Hitcham villagers mounted a 24-hour security watch to keep their church bells safe from thieves after they were lowered to the ground ready to be restored.
‘We have spent the last three weeks preparing for this weekend,’ explained Nicola Currie, Project Co-ordinator. ‘First volunteers from the village cleared 2 tonnes of detritus from the belfry floor so the trap in the floor could be opened. The Suffolk Guild of Ringers provided an experienced team to detach the bells from their fittings and then lower them the 46 feet to the bottom of the tower. We are extremely grateful to the Guild for their help, which has saved the project over £6,000.’
‘We knew that the headstock (the thick piece of wood from which a bell hangs) on one of the bells was becoming unsound, so had already chocked up the bell. Sure enough, once it was lowered, and the metal straps were removed, the headstock came to pieces in our hands. It turned out that the headstock holding up the Tenor bell, the heaviest at 18 cwt, was also starting to crack – so it’s a very good thing the project has the go ahead. Modern metal headstocks will now be fitted.’
The village staged a 24 hour security watch in the church while the bells were on the ground until they left for the safety of John Taylors Bell Foundry in Loughborough, where they will be restored.
Over 200 people crowded into All Saints church Hitcham last Saturday to see the bells on the ground and read their inscriptions. There was a display on the bells and their history made by William Hubbard as part of his work towards his Silver Duke of Edinburgh Award. The wooden bell frame dates from 1524, when records show that John Bowell, a Hitcham resident, gave 13s 4d in 1524 ‘to the making of the bell frame’.

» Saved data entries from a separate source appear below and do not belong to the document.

(* ===== verification/Timer.v ===== *)
(** The timer of utils/timer_thr.hpp and .cpp with the handler the propagator gives
    it (comm/propagator.cpp): a thread that sleeps, triggers the propagator thread
    and waits for the next interval from it. *)
From S2P Require Import Prelude Protocol.

(** ** Data *)

Record TimerThrInfo := mkTimerThrInfo { interval_ : Z }.
Record NanoTimer := mkNanoTimer { started_ : bool; tinfo_ : option TimerThrInfo }.

Definition NanoTimer_ctor : NanoTimer := mkNanoTimer false None.

(** ** Operations *)

(** [created] tells whether [pthread_create] succeeded; the last component is the
    first interval of the thread, when one was made. *)
Definition Start (t : NanoTimer) (_interval : Z) (created : bool) : Z * NanoTimer * option Z :=
  if started_ t then (-1, t, None)
  else if _interval <=? 0 then (-1, t, None)
  else
    let t := mkNanoTimer (started_ t) (Some (mkTimerThrInfo _interval)) in
    if created then (0, mkNanoTimer true (tinfo_ t), Some _interval) else (-1, t, None).

(** [pthread_join] blocks until the thread has returned. *)
Definition WaitStop (t : NanoTimer) (thread_returned : bool) : res (Z * NanoTimer) :=
  if started_ t then
    if thread_returned then Ok (0, mkNanoTimer false (tinfo_ t)) else Block
  else Ok (-1, t).

(** What the thread does: [nanosleep] with [tv_sec = 0] and the given [tv_nsec],
    and the trigger message of the handler. *)
Inductive timer_action := Sleep (nanosec : Z) | Trigger (m : TimerMsgType).

#[export] Instance timer_action_eq_dec : EqDecision timer_action.
Proof. solve_decision. Defined.

(** How long the sleep lasts: [nanosleep] rejects a [tv_nsec] of a second or more
    at once, and the return code is not looked at. *)
Definition slept (a : timer_action) : Z :=
  match a with
  | Sleep ns => if (0 <=? ns) && (ns <=? 999999999) then ns else 0
  | Trigger _ => 0
  end.

(** [TimerHandler]: sends the trigger, then waits for the command. [_rem] is ignored:
    it is the remaining time, or indeterminate ([None]), since nanosleep writes it only
    when a signal interrupts the sleep and [TimerThreadMain] passes it in any case. *)
Definition TimerHandler (_rem : option Z) (cmds : list TimerCmdMsg) : list timer_action * option (Z * list TimerCmdMsg) :=
  ([Trigger ETimerTrigger],
   match cmds with [] => None | c :: cmds => Some (tc_nanosec c, cmds) end).

Section thread.
(** [rem.tv_nsec] after the sleep of a turn. *)
Variable rem : nat -> option Z.

(** The [while(1)] of [TimerThreadMain]. The last component tells whether the
    thread has returned, with the commands it leaves unread, or waits for a
    command; each turn reads one, so [length cmds + 1] turns are enough. *)
Fixpoint timer_loop (fuel : nat) (interval : Z) (cmds : list TimerCmdMsg)
    : list timer_action * option (list TimerCmdMsg) :=
  match fuel with
  | O => ([], None)
  | S fuel =>
      let '(acts, answer) := TimerHandler (rem fuel) cmds in
      match answer with
      | None => (Sleep interval :: acts, None)
      | Some (interval', cmds) =>
          if interval' <=? 0 then (Sleep interval :: acts, Some cmds)
          else let '(rest, r) := timer_loop fuel interval' cmds in (Sleep interval :: acts ++ rest, r)
      end
  end.

Definition TimerThreadMain (tinfo : TimerThrInfo) (cmds : list TimerCmdMsg)
    : list timer_action * option (list TimerCmdMsg) :=
  timer_loop (S (length cmds)) (interval_ tinfo) cmds.
End thread.

(** ** Properties *)

(** One sleep and one trigger per interval. *)
Definition rounds (intervals : list Z) : list timer_action :=
  intervals ≫= fun i => [Sleep i; Trigger ETimerTrigger].

Lemma timer_loop_stop rem fuel : forall i cs c rest,
  Forall (fun c => 0 < tc_nanosec c) cs -> tc_nanosec c <= 0 -> (length cs < fuel)%nat ->
  timer_loop rem fuel i (cs ++ c :: rest) = (rounds (i :: (tc_nanosec <$> cs)), Some rest).
Proof.
  induction fuel as [|fuel IH]; intros i cs c rest Hcs Hc Hf; [lia|].
  destruct cs as [|c1 cs]; simpl in *.
  - by rewrite (proj2 (Z.leb_le _ _)).
  - apply Forall_cons in Hcs as [H1 Hcs]. rewrite (proj2 (Z.leb_gt _ _)) by done.
    by rewrite (IH _ cs c rest) by (done || lia).
Qed.

Lemma timer_loop_wait rem fuel : forall i cs,
  Forall (fun c => 0 < tc_nanosec c) cs -> (length cs < fuel)%nat ->
  timer_loop rem fuel i cs = (rounds (i :: (tc_nanosec <$> cs)), None).
Proof.
  induction fuel as [|fuel IH]; intros i cs Hcs Hf; [lia|].
  destruct cs as [|c1 cs]; simpl in *; [done|].
  apply Forall_cons in Hcs as [H1 Hcs]. rewrite (proj2 (Z.leb_gt _ _)) by done.
  by rewrite (IH _ cs) by (done || lia).
Qed.

Lemma split_first_stop (cmds : list TimerCmdMsg) :
  Forall (fun c => 0 < tc_nanosec c) cmds \/
  exists cs c rest, cmds = cs ++ c :: rest /\ Forall (fun c => 0 < tc_nanosec c) cs /\ tc_nanosec c <= 0.
Proof.
  induction cmds as [|c cmds [IH|(cs & c' & rest & -> & Hcs & Hc)]]; [by left|..];
    destruct (decide (0 < tc_nanosec c)).
  - left. by constructor.
  - right. exists [], c, cmds. split_and!; [done..|lia].
  - right. exists (c :: cs), c', rest. split_and!; [done| |done]. by constructor.
  - right. exists [], c, (cs ++ c' :: rest). split_and!; [done..|lia].
Qed.

(** Lock step of the timer and the propagator: the thread sends one trigger
    per command it is sent, plus one for the command it waits for; it sleeps for
    each commanded interval in turn; and it returns exactly when a command of 0 or
    less arrives, leaving every later command unread. So as long as the propagator
    answers each trigger there is never more than one trigger unanswered, and its
    answer of 0 ends the thread it then joins. *)
Lemma timer_lock_step rem tinfo cmds :
  (Forall (fun c => 0 < tc_nanosec c) cmds /\
   TimerThreadMain rem tinfo cmds = (rounds (interval_ tinfo :: (tc_nanosec <$> cmds)), None)) \/
  exists cs c rest, cmds = cs ++ c :: rest /\ Forall (fun c => 0 < tc_nanosec c) cs /\ tc_nanosec c <= 0 /\
    TimerThreadMain rem tinfo cmds = (rounds (interval_ tinfo :: (tc_nanosec <$> cs)), Some rest).
Proof.
  unfold TimerThreadMain. destruct (split_first_stop cmds) as [Hall|(cs & c & rest & -> & Hcs & Hc)]; [left|right].
  - split; [done|]. apply timer_loop_wait; [done|lia].
  - exists cs, c, rest. split_and!; [done..|]. apply timer_loop_stop; [done..|]. rewrite length_app. simpl. lia.
Qed.

(** A batch time of a second or more is no batch time: such an interval is
    accepted - [Start] refuses only intervals of 0 or less and a timer that
    already runs - and the thread then triggers without any pause between. *)
Theorem long_interval_never_sleeps rem t i t' first cmds :
  Start t i true = (0, t', Some first) -> 1000000000 <= i ->
  Forall (fun c => tc_nanosec c = i) cmds ->
  started_ t = false /\ started_ t' = true /\
  exists acts, timer_loop rem (S (length cmds)) first cmds = (acts, None) /\
    (length (filter (fun a => a = Trigger ETimerTrigger) acts) = S (length cmds))%nat /\
    Forall (fun a => slept a = 0) acts.
Proof.
  unfold Start. destruct (started_ t); [done|]. destruct (Z.leb_spec i 0); [done|].
  intros [= <- <-] Hi Hcs. split; [done|]. split; [done|].
  assert (forall n, Forall (fun a => slept a = 0) (rounds (replicate n i)) /\
    length (filter (fun a => a = Trigger ETimerTrigger) (rounds (replicate n i))) = n) as Hr.
  { induction n as [|n [IH1 IH2]]; [done|].
    change (rounds (replicate (S n) i)) with (Sleep i :: Trigger ETimerTrigger :: rounds (replicate n i)). split.
    - constructor; [|by constructor]. simpl. by rewrite (proj2 (Z.leb_gt i 999999999)), andb_false_r by lia.
    - rewrite filter_cons, decide_False, filter_cons, decide_True by done. cbn [length]. by rewrite IH2. }
  assert (i :: (tc_nanosec <$> cmds) = replicate (S (length cmds)) i) as Heq.
  { rewrite replicate_S. f_equal. clear -Hcs. induction Hcs as [|c cmds Hc _ IH]; [done|].
    rewrite fmap_cons, Hc. cbn [length]. by rewrite replicate_S, IH. }
  eexists. split; [apply timer_loop_wait; [|lia]|].
  - eapply List.Forall_impl; [|exact Hcs]. simpl. intros c ->. lia.
  - rewrite Heq. destruct (Hr (S (length cmds))) as [H1 H2]. by split.
Qed.

Lemma long_interval_never_sleeps_witness :
  exists acts, timer_loop (fun _ => None) 3 1500000000 [mkTimerCmdMsg 1500000000; mkTimerCmdMsg 1500000000] = (acts, None) /\
    Forall (fun a => slept a = 0) acts.
Proof.
  destruct (long_interval_never_sleeps (fun _ => None) NanoTimer_ctor 1500000000 (mkNanoTimer true (Some (mkTimerThrInfo 1500000000)))
    1500000000 [mkTimerCmdMsg 1500000000; mkTimerCmdMsg 1500000000]) as (_ & _ & acts & H1 & _ & H2);
    [reflexivity|lia|by repeat constructor|]. by exists acts.
Defined.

There was a photo competition, and children made little bells at the craft table. Tea, cake and scones with cream were provided for everyone who came.
‘It was a wonderful afternoon which brought the whole village together,’ said the Rev Tiffer Robinson, Hitcham’s Rector. ‘The project will also build a room at the base of the church tower in which we plan to install an equal access WC and servery so the building can be used by the wider community. One of the large, grade one listed medieval building’s greatest assets is the sense of light and space, it’s what everyone comments on when they visit the church for the first time. The organ which used to block the west window has been moved as part of the work, letting even more light stream in.’
The bells have not been rung full circle for 100 years. They will be rehung in in a new bell frame with a new ringing floor, leaving the rare C16th bell frame preserved in situ. The £230K project called ‘Restoring Henslow’s Bells’ has been able to go ahead thanks to a National Lottery Heritage Grant of £100k. The Rev Professor John Stevens Henslow was Hitcham’s most famous rector: he was Charles Darwin’s mentor and tutor. He installed two of the bells in 1837 to mark Queen Victoria’s coronation. The six bells which date from 1697 had not been lowered since that date.
Now local builders Cubitt Theobald have moved in to begin to install the new ringing floor which is being positioned where once there was a musicians’ gallery. Before the church had an organ local musicians would play for services.